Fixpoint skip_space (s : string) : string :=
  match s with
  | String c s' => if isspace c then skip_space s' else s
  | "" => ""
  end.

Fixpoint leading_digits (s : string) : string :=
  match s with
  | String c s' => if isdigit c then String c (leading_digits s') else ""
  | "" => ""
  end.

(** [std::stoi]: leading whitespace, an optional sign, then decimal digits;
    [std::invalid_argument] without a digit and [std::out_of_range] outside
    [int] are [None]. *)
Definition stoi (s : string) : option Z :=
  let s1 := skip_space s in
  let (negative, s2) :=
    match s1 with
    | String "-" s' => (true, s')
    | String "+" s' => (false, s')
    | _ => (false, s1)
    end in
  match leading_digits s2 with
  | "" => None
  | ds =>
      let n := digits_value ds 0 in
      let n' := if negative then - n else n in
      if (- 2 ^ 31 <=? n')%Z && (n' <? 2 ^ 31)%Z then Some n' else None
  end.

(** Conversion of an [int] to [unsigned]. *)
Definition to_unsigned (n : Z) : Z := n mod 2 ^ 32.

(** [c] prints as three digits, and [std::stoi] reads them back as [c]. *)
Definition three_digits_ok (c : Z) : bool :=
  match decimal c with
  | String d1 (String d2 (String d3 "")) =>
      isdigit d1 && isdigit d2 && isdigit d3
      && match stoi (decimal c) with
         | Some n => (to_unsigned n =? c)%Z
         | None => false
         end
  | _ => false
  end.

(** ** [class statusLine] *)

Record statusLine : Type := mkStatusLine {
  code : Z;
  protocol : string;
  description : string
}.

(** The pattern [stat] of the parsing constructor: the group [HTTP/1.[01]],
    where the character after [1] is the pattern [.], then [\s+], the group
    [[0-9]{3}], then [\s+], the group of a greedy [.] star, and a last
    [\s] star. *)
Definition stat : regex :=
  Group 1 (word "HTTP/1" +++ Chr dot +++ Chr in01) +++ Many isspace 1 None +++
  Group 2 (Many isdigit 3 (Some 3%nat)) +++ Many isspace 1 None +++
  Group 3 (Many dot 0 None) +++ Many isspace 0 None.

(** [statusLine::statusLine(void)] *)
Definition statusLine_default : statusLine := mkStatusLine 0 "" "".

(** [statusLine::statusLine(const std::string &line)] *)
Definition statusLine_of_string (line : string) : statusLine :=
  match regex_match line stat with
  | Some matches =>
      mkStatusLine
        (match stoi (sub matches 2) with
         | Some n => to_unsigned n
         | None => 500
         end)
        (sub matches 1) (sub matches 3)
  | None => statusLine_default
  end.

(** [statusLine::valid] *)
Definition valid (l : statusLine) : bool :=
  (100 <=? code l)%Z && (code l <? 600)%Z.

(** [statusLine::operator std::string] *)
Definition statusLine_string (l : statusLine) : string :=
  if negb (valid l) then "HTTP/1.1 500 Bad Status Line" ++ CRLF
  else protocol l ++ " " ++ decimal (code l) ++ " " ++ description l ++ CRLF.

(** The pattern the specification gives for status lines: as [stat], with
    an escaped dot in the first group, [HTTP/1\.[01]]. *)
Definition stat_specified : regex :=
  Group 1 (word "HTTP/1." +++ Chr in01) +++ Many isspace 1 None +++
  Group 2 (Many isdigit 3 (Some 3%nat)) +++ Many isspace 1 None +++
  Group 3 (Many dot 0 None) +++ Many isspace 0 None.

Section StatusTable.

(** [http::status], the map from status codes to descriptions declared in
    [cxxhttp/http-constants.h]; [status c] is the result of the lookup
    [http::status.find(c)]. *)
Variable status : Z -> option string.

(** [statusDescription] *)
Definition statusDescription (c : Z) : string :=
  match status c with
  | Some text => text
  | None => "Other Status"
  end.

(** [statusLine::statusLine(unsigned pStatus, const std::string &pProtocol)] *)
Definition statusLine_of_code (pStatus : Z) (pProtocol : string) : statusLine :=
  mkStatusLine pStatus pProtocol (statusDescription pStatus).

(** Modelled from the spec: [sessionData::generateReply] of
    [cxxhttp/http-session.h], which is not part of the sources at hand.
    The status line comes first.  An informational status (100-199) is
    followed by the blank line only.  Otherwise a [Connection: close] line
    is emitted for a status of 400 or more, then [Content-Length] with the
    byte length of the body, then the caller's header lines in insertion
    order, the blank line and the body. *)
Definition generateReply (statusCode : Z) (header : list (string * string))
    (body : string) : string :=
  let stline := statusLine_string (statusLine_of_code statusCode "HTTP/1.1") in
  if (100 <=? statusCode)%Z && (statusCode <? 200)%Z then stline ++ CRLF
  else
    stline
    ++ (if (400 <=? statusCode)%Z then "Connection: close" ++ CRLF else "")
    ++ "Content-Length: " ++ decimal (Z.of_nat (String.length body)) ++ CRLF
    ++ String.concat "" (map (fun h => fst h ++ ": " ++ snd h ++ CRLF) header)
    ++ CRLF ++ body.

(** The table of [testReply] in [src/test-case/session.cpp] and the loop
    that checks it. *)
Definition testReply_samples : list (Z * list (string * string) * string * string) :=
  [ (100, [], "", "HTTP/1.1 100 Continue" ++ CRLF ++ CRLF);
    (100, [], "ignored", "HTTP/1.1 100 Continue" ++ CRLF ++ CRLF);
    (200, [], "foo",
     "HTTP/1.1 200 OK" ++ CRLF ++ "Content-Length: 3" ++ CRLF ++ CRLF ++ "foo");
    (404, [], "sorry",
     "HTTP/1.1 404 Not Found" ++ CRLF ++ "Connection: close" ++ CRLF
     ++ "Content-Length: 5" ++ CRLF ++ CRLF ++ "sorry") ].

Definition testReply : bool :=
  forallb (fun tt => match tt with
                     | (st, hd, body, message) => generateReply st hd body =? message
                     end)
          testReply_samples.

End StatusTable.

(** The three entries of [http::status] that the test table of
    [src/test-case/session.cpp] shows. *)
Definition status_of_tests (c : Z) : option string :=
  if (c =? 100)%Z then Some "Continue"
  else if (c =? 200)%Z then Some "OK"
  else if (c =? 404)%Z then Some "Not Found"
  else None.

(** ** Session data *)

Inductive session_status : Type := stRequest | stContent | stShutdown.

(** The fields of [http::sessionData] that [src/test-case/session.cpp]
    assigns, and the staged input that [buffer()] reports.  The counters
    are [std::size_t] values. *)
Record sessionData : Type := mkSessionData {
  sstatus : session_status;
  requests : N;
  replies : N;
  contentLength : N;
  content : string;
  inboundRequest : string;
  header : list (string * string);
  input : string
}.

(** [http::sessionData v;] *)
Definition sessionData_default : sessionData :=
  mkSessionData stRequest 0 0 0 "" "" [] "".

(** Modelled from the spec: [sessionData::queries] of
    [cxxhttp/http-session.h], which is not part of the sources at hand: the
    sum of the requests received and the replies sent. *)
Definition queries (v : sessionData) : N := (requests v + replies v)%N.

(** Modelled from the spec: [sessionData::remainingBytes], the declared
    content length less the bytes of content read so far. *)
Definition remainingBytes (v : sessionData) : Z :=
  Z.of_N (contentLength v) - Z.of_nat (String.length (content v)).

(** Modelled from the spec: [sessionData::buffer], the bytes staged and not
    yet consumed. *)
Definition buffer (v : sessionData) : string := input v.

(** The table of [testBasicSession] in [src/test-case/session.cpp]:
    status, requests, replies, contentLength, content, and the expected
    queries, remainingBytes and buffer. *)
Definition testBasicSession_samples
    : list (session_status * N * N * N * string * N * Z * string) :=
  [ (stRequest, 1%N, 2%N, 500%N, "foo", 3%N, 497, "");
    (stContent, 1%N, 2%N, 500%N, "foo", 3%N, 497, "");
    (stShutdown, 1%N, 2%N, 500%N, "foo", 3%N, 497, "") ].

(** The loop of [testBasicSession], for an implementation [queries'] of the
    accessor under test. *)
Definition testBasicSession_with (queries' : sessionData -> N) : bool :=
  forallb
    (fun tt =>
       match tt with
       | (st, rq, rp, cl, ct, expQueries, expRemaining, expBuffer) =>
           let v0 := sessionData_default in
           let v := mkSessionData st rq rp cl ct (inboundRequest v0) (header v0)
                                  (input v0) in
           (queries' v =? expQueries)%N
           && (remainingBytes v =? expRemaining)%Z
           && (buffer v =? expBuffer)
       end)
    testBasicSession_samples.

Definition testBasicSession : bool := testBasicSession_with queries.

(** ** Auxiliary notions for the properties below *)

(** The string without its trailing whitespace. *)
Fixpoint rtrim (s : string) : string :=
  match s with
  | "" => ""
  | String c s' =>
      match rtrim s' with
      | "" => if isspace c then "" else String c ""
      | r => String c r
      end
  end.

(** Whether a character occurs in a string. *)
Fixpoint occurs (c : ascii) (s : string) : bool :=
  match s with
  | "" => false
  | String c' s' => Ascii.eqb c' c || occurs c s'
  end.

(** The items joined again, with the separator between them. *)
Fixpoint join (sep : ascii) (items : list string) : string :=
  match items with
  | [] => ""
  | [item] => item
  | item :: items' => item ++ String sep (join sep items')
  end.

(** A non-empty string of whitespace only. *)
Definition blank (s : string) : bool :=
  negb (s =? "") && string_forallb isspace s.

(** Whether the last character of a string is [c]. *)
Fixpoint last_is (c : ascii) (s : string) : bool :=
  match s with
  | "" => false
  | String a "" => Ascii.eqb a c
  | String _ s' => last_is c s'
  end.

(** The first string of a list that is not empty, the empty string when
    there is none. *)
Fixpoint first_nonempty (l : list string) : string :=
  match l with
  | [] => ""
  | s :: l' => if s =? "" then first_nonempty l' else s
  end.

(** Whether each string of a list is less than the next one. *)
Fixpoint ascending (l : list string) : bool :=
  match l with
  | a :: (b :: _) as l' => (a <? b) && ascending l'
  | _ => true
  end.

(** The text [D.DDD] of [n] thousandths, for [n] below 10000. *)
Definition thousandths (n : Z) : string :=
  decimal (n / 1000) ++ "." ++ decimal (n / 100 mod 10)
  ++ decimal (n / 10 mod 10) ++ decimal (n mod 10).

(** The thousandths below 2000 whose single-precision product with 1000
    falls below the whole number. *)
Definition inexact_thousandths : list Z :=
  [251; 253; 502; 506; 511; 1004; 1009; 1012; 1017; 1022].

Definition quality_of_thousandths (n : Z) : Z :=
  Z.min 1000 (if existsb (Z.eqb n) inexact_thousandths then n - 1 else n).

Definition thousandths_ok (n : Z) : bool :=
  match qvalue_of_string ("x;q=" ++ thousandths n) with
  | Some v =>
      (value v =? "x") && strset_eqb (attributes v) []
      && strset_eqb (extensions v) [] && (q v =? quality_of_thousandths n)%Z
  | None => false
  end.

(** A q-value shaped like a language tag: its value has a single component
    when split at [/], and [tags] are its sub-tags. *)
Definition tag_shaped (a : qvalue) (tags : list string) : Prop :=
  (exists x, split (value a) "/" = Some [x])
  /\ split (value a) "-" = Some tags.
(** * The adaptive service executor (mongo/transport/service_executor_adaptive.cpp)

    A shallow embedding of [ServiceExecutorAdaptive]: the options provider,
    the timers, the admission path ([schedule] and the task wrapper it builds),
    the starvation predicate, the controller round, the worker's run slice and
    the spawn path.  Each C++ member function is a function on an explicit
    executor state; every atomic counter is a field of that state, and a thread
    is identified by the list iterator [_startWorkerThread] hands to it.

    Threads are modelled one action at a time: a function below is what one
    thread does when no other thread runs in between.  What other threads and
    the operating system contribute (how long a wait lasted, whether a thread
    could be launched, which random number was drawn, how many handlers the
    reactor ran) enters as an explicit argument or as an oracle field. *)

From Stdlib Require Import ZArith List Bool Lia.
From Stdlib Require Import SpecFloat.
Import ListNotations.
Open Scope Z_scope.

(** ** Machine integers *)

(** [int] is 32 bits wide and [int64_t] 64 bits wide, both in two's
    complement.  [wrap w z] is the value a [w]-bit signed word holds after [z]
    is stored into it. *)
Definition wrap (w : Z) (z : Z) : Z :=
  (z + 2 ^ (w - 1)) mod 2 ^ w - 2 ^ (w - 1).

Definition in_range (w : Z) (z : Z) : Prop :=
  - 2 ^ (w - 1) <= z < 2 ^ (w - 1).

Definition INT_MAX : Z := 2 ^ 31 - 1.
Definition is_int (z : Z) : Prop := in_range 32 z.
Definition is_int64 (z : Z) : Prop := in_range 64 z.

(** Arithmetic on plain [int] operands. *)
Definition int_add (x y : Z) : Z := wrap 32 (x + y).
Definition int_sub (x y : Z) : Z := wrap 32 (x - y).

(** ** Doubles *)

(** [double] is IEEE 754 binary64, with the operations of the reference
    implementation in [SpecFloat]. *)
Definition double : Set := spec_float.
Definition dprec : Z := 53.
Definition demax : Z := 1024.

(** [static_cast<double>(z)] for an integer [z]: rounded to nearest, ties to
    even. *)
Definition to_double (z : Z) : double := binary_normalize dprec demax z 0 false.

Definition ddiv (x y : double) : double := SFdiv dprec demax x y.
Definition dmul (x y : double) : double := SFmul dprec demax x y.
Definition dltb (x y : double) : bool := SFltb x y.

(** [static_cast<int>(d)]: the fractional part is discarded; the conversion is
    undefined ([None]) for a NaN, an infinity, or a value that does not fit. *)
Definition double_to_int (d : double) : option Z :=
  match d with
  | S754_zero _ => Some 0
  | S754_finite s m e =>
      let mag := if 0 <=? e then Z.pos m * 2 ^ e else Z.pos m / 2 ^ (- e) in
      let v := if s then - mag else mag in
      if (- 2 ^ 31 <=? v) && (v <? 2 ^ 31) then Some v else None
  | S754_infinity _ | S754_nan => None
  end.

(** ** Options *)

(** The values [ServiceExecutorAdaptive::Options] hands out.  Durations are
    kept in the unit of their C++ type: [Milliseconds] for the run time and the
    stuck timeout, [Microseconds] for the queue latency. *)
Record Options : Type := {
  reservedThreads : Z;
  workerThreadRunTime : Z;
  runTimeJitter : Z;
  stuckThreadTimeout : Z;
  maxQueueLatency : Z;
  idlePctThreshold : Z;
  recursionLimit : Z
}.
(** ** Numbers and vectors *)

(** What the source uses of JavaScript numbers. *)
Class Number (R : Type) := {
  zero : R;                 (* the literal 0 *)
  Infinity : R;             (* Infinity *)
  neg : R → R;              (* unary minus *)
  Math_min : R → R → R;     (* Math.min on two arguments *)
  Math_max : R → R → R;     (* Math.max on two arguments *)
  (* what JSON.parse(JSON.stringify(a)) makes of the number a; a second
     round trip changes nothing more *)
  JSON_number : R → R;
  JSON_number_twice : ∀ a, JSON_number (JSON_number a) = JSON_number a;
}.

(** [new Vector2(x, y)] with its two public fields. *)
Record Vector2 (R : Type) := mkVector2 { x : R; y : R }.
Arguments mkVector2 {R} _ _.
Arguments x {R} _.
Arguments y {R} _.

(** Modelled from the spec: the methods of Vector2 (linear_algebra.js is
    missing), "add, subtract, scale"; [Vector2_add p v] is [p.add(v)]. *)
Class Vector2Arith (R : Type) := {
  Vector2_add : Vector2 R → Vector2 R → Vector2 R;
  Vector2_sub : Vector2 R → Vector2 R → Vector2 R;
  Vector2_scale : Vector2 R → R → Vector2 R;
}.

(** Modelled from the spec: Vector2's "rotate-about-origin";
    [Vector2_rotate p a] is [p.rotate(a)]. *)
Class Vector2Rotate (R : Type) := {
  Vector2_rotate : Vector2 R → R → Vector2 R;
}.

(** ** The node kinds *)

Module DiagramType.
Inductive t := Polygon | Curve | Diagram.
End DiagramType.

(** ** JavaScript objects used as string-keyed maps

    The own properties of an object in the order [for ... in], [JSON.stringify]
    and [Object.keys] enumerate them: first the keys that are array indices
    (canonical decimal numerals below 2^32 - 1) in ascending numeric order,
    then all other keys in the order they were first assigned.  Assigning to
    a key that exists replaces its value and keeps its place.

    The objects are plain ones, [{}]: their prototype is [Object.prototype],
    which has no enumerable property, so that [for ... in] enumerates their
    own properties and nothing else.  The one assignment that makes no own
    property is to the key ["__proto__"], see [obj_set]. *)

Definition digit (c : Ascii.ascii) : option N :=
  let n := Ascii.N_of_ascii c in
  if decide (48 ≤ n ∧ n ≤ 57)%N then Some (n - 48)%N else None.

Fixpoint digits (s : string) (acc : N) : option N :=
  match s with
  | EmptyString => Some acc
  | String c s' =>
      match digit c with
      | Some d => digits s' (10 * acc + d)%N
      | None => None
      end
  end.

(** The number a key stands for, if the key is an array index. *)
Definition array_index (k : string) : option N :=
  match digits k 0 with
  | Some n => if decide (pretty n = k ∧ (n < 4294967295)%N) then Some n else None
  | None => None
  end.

WHAT IS NEEDED: What is the number of lines in the data above that contain the word "less"? Report the figure only.

ANSWER AREA: 2